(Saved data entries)
::::

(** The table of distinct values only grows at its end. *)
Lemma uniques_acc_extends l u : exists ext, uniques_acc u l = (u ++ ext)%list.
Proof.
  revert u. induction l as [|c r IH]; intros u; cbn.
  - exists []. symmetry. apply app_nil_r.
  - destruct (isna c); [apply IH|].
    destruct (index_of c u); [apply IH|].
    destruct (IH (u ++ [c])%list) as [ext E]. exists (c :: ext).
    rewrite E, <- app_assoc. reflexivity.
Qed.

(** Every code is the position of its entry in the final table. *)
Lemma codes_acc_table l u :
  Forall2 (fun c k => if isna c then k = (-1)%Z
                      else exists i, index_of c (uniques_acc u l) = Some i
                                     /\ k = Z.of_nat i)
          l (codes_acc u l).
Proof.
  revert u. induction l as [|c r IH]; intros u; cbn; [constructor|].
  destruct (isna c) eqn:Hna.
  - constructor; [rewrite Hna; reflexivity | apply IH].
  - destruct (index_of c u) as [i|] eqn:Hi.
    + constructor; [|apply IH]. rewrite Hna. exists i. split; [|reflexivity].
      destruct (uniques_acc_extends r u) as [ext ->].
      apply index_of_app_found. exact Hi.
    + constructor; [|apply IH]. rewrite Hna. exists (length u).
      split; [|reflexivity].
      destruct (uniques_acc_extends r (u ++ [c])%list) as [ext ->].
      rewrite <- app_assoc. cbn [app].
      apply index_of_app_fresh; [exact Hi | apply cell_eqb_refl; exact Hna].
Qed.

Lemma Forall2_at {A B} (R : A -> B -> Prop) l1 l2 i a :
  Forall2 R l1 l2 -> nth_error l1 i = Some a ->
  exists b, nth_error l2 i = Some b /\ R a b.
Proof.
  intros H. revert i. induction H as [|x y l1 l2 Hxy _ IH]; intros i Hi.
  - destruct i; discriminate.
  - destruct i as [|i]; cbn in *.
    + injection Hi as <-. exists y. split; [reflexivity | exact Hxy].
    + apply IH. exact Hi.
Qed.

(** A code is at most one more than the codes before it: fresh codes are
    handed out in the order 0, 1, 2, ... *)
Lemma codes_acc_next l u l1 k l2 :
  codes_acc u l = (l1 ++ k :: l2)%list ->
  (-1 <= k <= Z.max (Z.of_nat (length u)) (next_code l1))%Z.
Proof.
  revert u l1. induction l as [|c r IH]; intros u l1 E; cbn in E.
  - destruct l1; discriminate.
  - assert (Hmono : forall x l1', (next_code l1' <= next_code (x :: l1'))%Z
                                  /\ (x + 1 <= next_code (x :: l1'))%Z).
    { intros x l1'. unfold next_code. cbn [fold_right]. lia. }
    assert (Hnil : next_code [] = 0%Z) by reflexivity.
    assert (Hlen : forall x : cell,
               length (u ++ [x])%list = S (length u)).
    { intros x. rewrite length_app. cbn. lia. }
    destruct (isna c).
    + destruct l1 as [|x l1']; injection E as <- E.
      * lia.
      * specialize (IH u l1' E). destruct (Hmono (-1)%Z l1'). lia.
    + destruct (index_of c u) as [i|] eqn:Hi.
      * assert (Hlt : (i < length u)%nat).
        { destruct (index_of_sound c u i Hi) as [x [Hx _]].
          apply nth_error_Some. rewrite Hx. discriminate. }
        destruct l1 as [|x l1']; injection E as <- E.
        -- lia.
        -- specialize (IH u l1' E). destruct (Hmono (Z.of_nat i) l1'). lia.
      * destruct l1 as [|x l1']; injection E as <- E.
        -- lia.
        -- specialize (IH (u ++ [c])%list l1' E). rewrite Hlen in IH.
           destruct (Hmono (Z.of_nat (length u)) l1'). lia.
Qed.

::::

● WHAT TO DO
Gather each line in these records that contains the string "list".

● SOLUTION
Lemma uniques_acc_extends l u : exists ext, uniques_acc u l = (u ++ ext)%list.
    destruct (IH (u ++ [c])%list) as [ext E]. exists (c :: ext).
      destruct (uniques_acc_extends r (u ++ [c])%list) as [ext ->].
  codes_acc u l = (l1 ++ k :: l2)%list ->
               length (u ++ [x])%list = S (length u)).
        -- specialize (IH (u ++ [c])%list l1' E). rewrite Hlen in IH.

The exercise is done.